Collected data
(** X6.  A conversation of a single token goes through under any context
    length between 1 and [sys.maxsize]: its embedding is the NaN row and its
    three prediction entries are [None]; none of the model's output for it
    is kept. *)
Theorem conversation_step_single_token `{Tokenizer} `{LanguageModel}
    (context_length : Z) (t : Z) :
  (1 ≤ context_length)%Z -> (context_length <= sys_maxsize)%Z ->
  conversation_step context_length [t] = Ok ([nan_row], [None], [None], [None]).
Proof. apply conversation_step_one. Qed.

Lemma conversation_step_single_token_witness :
  (1 ≤ 1024)%Z /\ (1024 <= sys_maxsize)%Z
  /\ @conversation_step Toy.whole_word Toy.echo 1024 [5]%Z
     = Ok ([nan_row], [None], [None], [None]).
Proof.
  split; [lia|]. split; [by vm_compute|].
  apply (@conversation_step_single_token Toy.whole_word Toy.echo 1024 5);
    [lia|by vm_compute].
Defined.

(** X7.  Where the predictions of a row come from.  For a conversation of at
    least two tokens under a context length of at least two (and at most
    [sys.maxsize]), the entries of token i (i not the last) are computed
    from the scores the model gives at the position of token i itself, that
    is at position [pos] of the window that starts at token [j], with
    [j + pos = i]; the true-token probability is the one of token i + 1
    under those scores. *)
Theorem predictions_are_for_the_next_token `{Tokenizer} `{LanguageModel}
    (toks : list Z) (W : nat) :
  2 ≤ W -> (Z.of_nat W <= sys_maxsize)%Z -> 2 ≤ length toks ->
  exists embs top1_words top1_probs true_y_prob,
    conversation_step (Z.of_nat W) toks = Ok (embs, top1_words, top1_probs, true_y_prob)
    /\ forall i next, i + 1 < length toks -> toks !! (i + 1) = Some next ->
         exists j pos,
           let scores := softmax (lm_logits (take (W `min` length toks) (drop j toks)) pos) in
           j + pos = i
           /\ take (W `min` length toks) (drop j toks) !! pos = toks !! i
           /\ j + W `min` length toks ≤ length toks
           /\ true_y_prob !! i = Some (Some (prob_at scores next))
           /\ top1_probs !! i = Some (Some (fst (row_max scores)))
           /\ top1_words !! i
              = Some (Some (convert_tokens_to_string
                              (convert_ids_to_tokens (snd (row_max scores)))))
           /\ embs !! (i + 1)
              = Some (hidden (hidden_state (take (W `min` length toks) (drop j toks)) pos)).
Proof.
  intros HW Hmax HN. pose proof (conversation_step_spec toks W HW Hmax HN) as Hstep.
  cbv zeta in Hstep. eexists _, _, _, _. split; [exact Hstep|].
  intros i next Hi Hnext.
  set (L := W `min` length toks).
  exists (i - i `min` (L - 2)), (i `min` (L - 2)). cbv zeta.
  assert (Hrow : forall {V} (out : list Z -> nat -> V),
            gathered out L toks !! i
            = Some (out (take L (drop (i - i `min` (L - 2)) toks)) (i `min` (L - 2)))).
  { intros V out. unfold gathered. rewrite list_lookup_fmap, lookup_seq_lt by lia. done. }
  split; [unfold L; lia|].
  split; [apply gathered_position; unfold L; lia|]. split; [unfold L; lia|].
  unfold scored. cbn [fst snd].
  split; [|split; [|split]].
  - rewrite lookup_app_l.
    2:{ rewrite length_map, length_zip_with, length_map, length_gathered, length_drop. lia. }
    rewrite list_lookup_fmap, lookup_zip_with, list_lookup_fmap, Hrow.
    rewrite lookup_drop. replace (1 + i) with (i + 1) by lia. rewrite Hnext. done.
  - rewrite lookup_app_l by (rewrite length_map, length_gathered; lia).
    rewrite list_lookup_fmap, Hrow. done.
  - rewrite lookup_app_l by (rewrite length_map, length_gathered; lia).
    rewrite list_lookup_fmap, Hrow. done.
  - replace (i + 1) with (S i) by lia. rewrite lookup_cons.
    rewrite list_lookup_fmap, Hrow. done.
Qed.

Lemma predictions_are_for_the_next_token_witness :
  2 ≤ 2 /\ (Z.of_nat 2 <= sys_maxsize)%Z /\ 2 ≤ length [5; 7; 9]%Z
  /\ exists embs top1_words top1_probs true_y_prob,
       @conversation_step Toy.whole_word Toy.echo (Z.of_nat 2) [5; 7; 9]%Z
       = Ok (embs, top1_words, top1_probs, true_y_prob)
       /\ true_y_prob = [Some 7%Z; Some 9%Z; None].
Proof.
  split; [lia|]. split; [by vm_compute|]. split; [simpl; lia|].
  destruct (@predictions_are_for_the_next_token Toy.whole_word Toy.echo [5; 7; 9]%Z 2)
    as (embs & w & p & t & Hstep & _); [lia|by vm_compute|simpl; lia|].
  exists embs, w, p, t. split; [exact Hstep|].
  vm_compute in Hstep. by injection Hstep as _ _ _ <-.
Defined.

(** ** The output table, beyond the claims *)

Lemma unique_In (l : list Z) (x : Z) : In x (unique l) <-> In x l.
Proof.
  induction l as [|y l IH]; [done|]. cbn [unique In].
  rewrite List.filter_In, IH.
  destruct (Z.eqb_spec x y) as [->|Hne]; [tauto|].
  split; [tauto|]. intros [?|?]; [by left|]. right. done.
Qed.

Lemma unique_NoDup (l : list Z) : List.NoDup (unique l).
Proof.
  induction l as [|y l IH]; [constructor|]. cbn [unique]. constructor.
  - rewrite List.filter_In. intros [_ Hy]. by rewrite Z.eqb_refl in Hy.
  - by apply List.NoDup_filter.
Qed.

Lemma flat_map_filter_absent {X} (key : X -> Z) (x : X) (l : list X) (cs : list Z) :
  ~ In (key x) cs ->
  flat_map (fun c => List.filter (fun y => (key y =? c)%Z) (x :: l)) cs
  = flat_map (fun c => List.filter (fun y => (key y =? c)%Z) l) cs.
Proof.
  induction cs as [|c cs IH]; intros Hout; [done|]. cbn [flat_map List.filter].
  destruct (Z.eqb_spec (key x) c) as [Heq|_]; [exfalso; apply Hout; by left|].
  f_equal. apply IH. intros ?. apply Hout. by right.
Qed.

(** Rows counted conversation by conversation add up to the table. *)
Lemma count_by_key {X} (key : X -> Z) (l : list X) (cs : list Z) :
  List.NoDup cs -> (forall x, In x l -> In (key x) cs) ->
  length (flat_map (fun c => List.filter (fun x => (key x =? c)%Z) l) cs) = length l.
Proof.
  intros Hnd. induction l as [|x l IH]; intros Hin.
  - clear Hnd Hin. induction cs as [|c cs IHc]; [done|]. exact IHc.
  - cbn [length]. rewrite <- (IH (fun y Hy => Hin y (or_intror Hy))).
    assert (Hx : In (key x) cs) by (apply Hin; by left).
    clear IH Hin. induction cs as [|c cs IHc]; [done|].
    inversion_clear Hnd as [|? ? Hc Hnd']. cbn [flat_map]. rewrite !length_app.
    destruct (Z.eqb_spec (key x) c) as [Heq|Hne].
    + rewrite flat_map_filter_absent by (by rewrite Heq).
      cbn [List.filter]. rewrite <- Heq, Z.eqb_refl. cbn [length]. lia.
    + destruct Hx as [?|Hx]; [done|]. rewrite (IHc Hnd' Hx).
      cbn [List.filter]. destruct (Z.eqb_spec (key x) c) as [?|_]; [done|]. lia.
Qed.

Section table_facts.
Context `{Tokenizer} `{LanguageModel} `{Glove} `{Labels R}.
Implicit Types (toks : list Z) (W : nat) (tdf : list (token_row R)) (cs : list Z).

Lemma conversation_step_columns toks W :
  2 ≤ W -> (Z.of_nat W <= sys_maxsize)%Z -> toks <> [] ->
  conversation_step (Z.of_nat W) toks = Ok (conversation_columns W toks).
Proof.
  intros HW Hmax Htoks. destruct toks as [|t [|t' toks]]; [done| |].
  - rewrite conversation_step_one by lia. reflexivity.
  - apply (conversation_step_spec (t :: t' :: toks) W HW Hmax). cbn [length]. lia.
Qed.

(** Each of the four columns has one entry per token. *)
Lemma length_conversation_columns toks W :
  toks <> [] ->
  let cols := conversation_columns W toks in
  length cols.1.1.1 = length toks /\ length cols.1.1.2 = length toks
  /\ length cols.1.2 = length toks /\ length cols.2 = length toks.
Proof.
  intros Htoks. assert (1 ≤ length toks) by (destruct toks; [done|cbn [length]; lia]).
  unfold conversation_columns, scored. cbn [fst snd length].
  rewrite !length_app, !length_map, length_zip_with, length_map, !length_gathered,
    length_drop.
  cbn [length]. lia.
Qed.

Lemma conversation_loop_columns W tdf cs :
  2 ≤ W -> (Z.of_nat W <= sys_maxsize)%Z ->
  Forall (fun c => conversation_tokens tdf c <> []) cs ->
  conversation_loop (Z.of_nat W) tdf cs
  = Ok (map (fun c => (conversation_columns W (conversation_tokens tdf c)).1.1.1) cs,
        flat_map (fun c => (conversation_columns W (conversation_tokens tdf c)).1.1.2) cs,
        flat_map (fun c => (conversation_columns W (conversation_tokens tdf c)).1.2) cs,
        flat_map (fun c => (conversation_columns W (conversation_tokens tdf c)).2) cs).
Proof.
  intros HW Hmax. induction 1 as [|c cs Hc _ IH]; [done|].
  cbn [conversation_loop].
  change (map token_id (List.filter _ tdf)) with (conversation_tokens tdf c).
  rewrite (conversation_step_columns _ W HW Hmax Hc), bind_Ok.
  destruct (conversation_columns W (conversation_tokens tdf c)) as [[[e w] p] t] eqn:Hcols.
  rewrite IH, bind_Ok. cbn [map flat_map]. rewrite Hcols. done.
Qed.

(** Every conversation named in the table has a token in it. *)
Lemma conversations_have_tokens tdf :
  Forall (fun c => conversation_tokens tdf c <> [])
         (unique (map (fun r => conversation_id (label r)) tdf)).
Proof.
  apply Forall_forall. intros c Hc. apply list_elem_of_In, unique_In, in_map_iff in Hc.
  destruct Hc as (r & <- & Hr). unfold conversation_tokens.
  intros Hnil. apply map_eq_nil in Hnil.
  assert (Hin : In r (List.filter
                        (fun r' => (conversation_id (label r') =? conversation_id (label r))%Z)
                        tdf)).
  { apply List.filter_In. split; [done|apply Z.eqb_refl]. }
  by rewrite Hnil in Hin.
Qed.

(** The columns, laid conversation after conversation, are as long as the
    table. *)
Lemma length_columns_by_conversation {Y} W tdf
    (col : list Z -> list Y) :
  (forall toks, toks <> [] -> length (col toks) = length toks) ->
  length (flat_map (fun c => col (conversation_tokens tdf c))
                   (unique (map (fun r => conversation_id (label r)) tdf)))
  = length tdf.
Proof.
  intros Hcol.
  rewrite <- (count_by_key (fun r => conversation_id (label r)) tdf
                (unique (map (fun r => conversation_id (label r)) tdf))).
  - pose proof (conversations_have_tokens tdf) as Hall.
    induction Hall as [|c cs Hc _ IH]; [done|].
    cbn [flat_map]. rewrite !length_app, IH. f_equal.
    rewrite (Hcol _ Hc). unfold conversation_tokens. by rewrite length_map.
  - apply unique_NoDup.
  - intros r Hr. apply unique_In, in_map_iff. by exists r.
Qed.

(** The table built from five columns of one length gives each column
    back. *)
Lemma output_rows_columns (a : list (token_row R)) : forall (b : list (embedding Emb))
    (c : list (option string)) (d e : list (option Prob)),
  length b = length a -> length c = length a -> length d = length a ->
  length e = length a ->
  let rows := map (fun '(r, e, w, p, t) => OutputRow r e w p t)
                  (zip (zip (zip (zip a b) c) d) e) in
  map row rows = a /\ map embeddings rows = b /\ map top1_pred rows = c
  /\ map top1_pred_prob rows = d /\ map true_pred_prob rows = e.
Proof.
  induction a as [|x a IH]; intros [|y b] [|z c] [|u d] [|v e] Hb Hc Hd He;
    try discriminate; [done|].
  cbn [length] in *.
  destruct (IH b c d e ltac:(lia) ltac:(lia) ltac:(lia) ltac:(lia))
    as (Ea & Eb & Ec & Ed & Ee).
  cbn. cbn in Ea, Eb, Ec, Ed, Ee. by rewrite Ea, Eb, Ec, Ed, Ee.
Qed.

End table_facts.

Section generate_facts.
Context `{Tokenizer} `{LanguageModel} `{Glove} `{Labels R}.

(** What [generate_embeddings_with_context] does after tokenizing, for a
    non-empty token table and a context length of at least two. *)
Lemma generate_after_tokenize (W : nat) (tdf : list (token_row R)) :
  2 ≤ W -> (Z.of_nat W <= sys_maxsize)%Z -> tdf <> [] ->
  ('(final_embeddings, final_top1_word, final_top1_prob, final_true_y_prob) ←
     conversation_loop (Z.of_nat W) tdf
       (unique (map (fun r => conversation_id (label r)) tdf));
   all_embeddings ← np_concatenate final_embeddings;
   df1 ← set_column tdf all_embeddings;
   df2 ← set_column df1 final_top1_word;
   df3 ← set_column df2 final_top1_prob;
   set_column df3 final_true_y_prob)
  = Ok (zip (zip (zip (zip tdf (table_column W tdf (fun x => x.1.1.1)))
                      (table_column W tdf (fun x => x.1.1.2)))
                 (table_column W tdf (fun x => x.1.2)))
            (table_column W tdf (fun x => x.2)))
  /\ length (table_column W tdf (fun x => x.1.1.1)) = length tdf
  /\ length (table_column W tdf (fun x => x.1.1.2)) = length tdf
  /\ length (table_column W tdf (fun x => x.1.2)) = length tdf
  /\ length (table_column W tdf (fun x => x.2)) = length tdf.
Proof.
  intros HW Hmax Htdf.
  assert (Hlen : forall {Y} (f : _ -> list Y),
            (forall toks, toks <> [] -> length (f (conversation_columns W toks)) = length toks) ->
            length (table_column W tdf f) = length tdf).
  { intros Y f Hf.
    apply (length_columns_by_conversation W tdf (fun toks => f (conversation_columns W toks))).
    exact Hf. }
  assert (L1 : length (table_column W tdf (fun x => x.1.1.1)) = length tdf)
    by (apply Hlen; intros toks Ht; apply (length_conversation_columns toks W Ht)).
  assert (L2 : length (table_column W tdf (fun x => x.1.1.2)) = length tdf)
    by (apply Hlen; intros toks Ht; apply (length_conversation_columns toks W Ht)).
  assert (L3 : length (table_column W tdf (fun x => x.1.2)) = length tdf)
    by (apply Hlen; intros toks Ht; apply (length_conversation_columns toks W Ht)).
  assert (L4 : length (table_column W tdf (fun x => x.2)) = length tdf)
    by (apply Hlen; intros toks Ht; apply (length_conversation_columns toks W Ht)).
  split; [|done].
  assert (Hloop :
    conversation_loop (Z.of_nat W) tdf (unique (map (fun r => conversation_id (label r)) tdf))
    = Ok (map (fun c => (conversation_columns W (conversation_tokens tdf c)).1.1.1)
              (unique (map (fun r => conversation_id (label r)) tdf)),
          table_column W tdf (fun x => x.1.1.2),
          table_column W tdf (fun x => x.1.2),
          table_column W tdf (fun x => x.2)))
    by exact (conversation_loop_columns W tdf _ HW Hmax (conversations_have_tokens tdf)).
  rewrite Hloop, bind_Ok.
  assert (Hcat : np_concatenate
                   (map (fun c => (conversation_columns W (conversation_tokens tdf c)).1.1.1)
                        (unique (map (fun r => conversation_id (label r)) tdf)))
                 = Ok (table_column W tdf (fun x => x.1.1.1))).
  { unfold table_column. rewrite flat_map_concat_map. unfold np_concatenate.
    destruct tdf as [|r tdf']; [done|]. done. }
  rewrite Hcat, bind_Ok.
  unfold set_column.
  rewrite L1, Nat.eqb_refl, bind_Ok.
  rewrite !length_zip_with, L1, L2, Nat.min_id, Nat.eqb_refl, bind_Ok.
  rewrite !length_zip_with, L1, L2, L3, !Nat.min_id, Nat.eqb_refl, bind_Ok.
  rewrite !length_zip_with, L1, L2, L3, L4, !Nat.min_id, Nat.eqb_refl.
  done.
Qed.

# WHAT YOU SHOULD DO
Pull every line containing "least" out of the data above.

# SOLUTION TO THE EXERCISE
    least two tokens under a context length of at least two (and at most
    non-empty token table and a context length of at least two. *)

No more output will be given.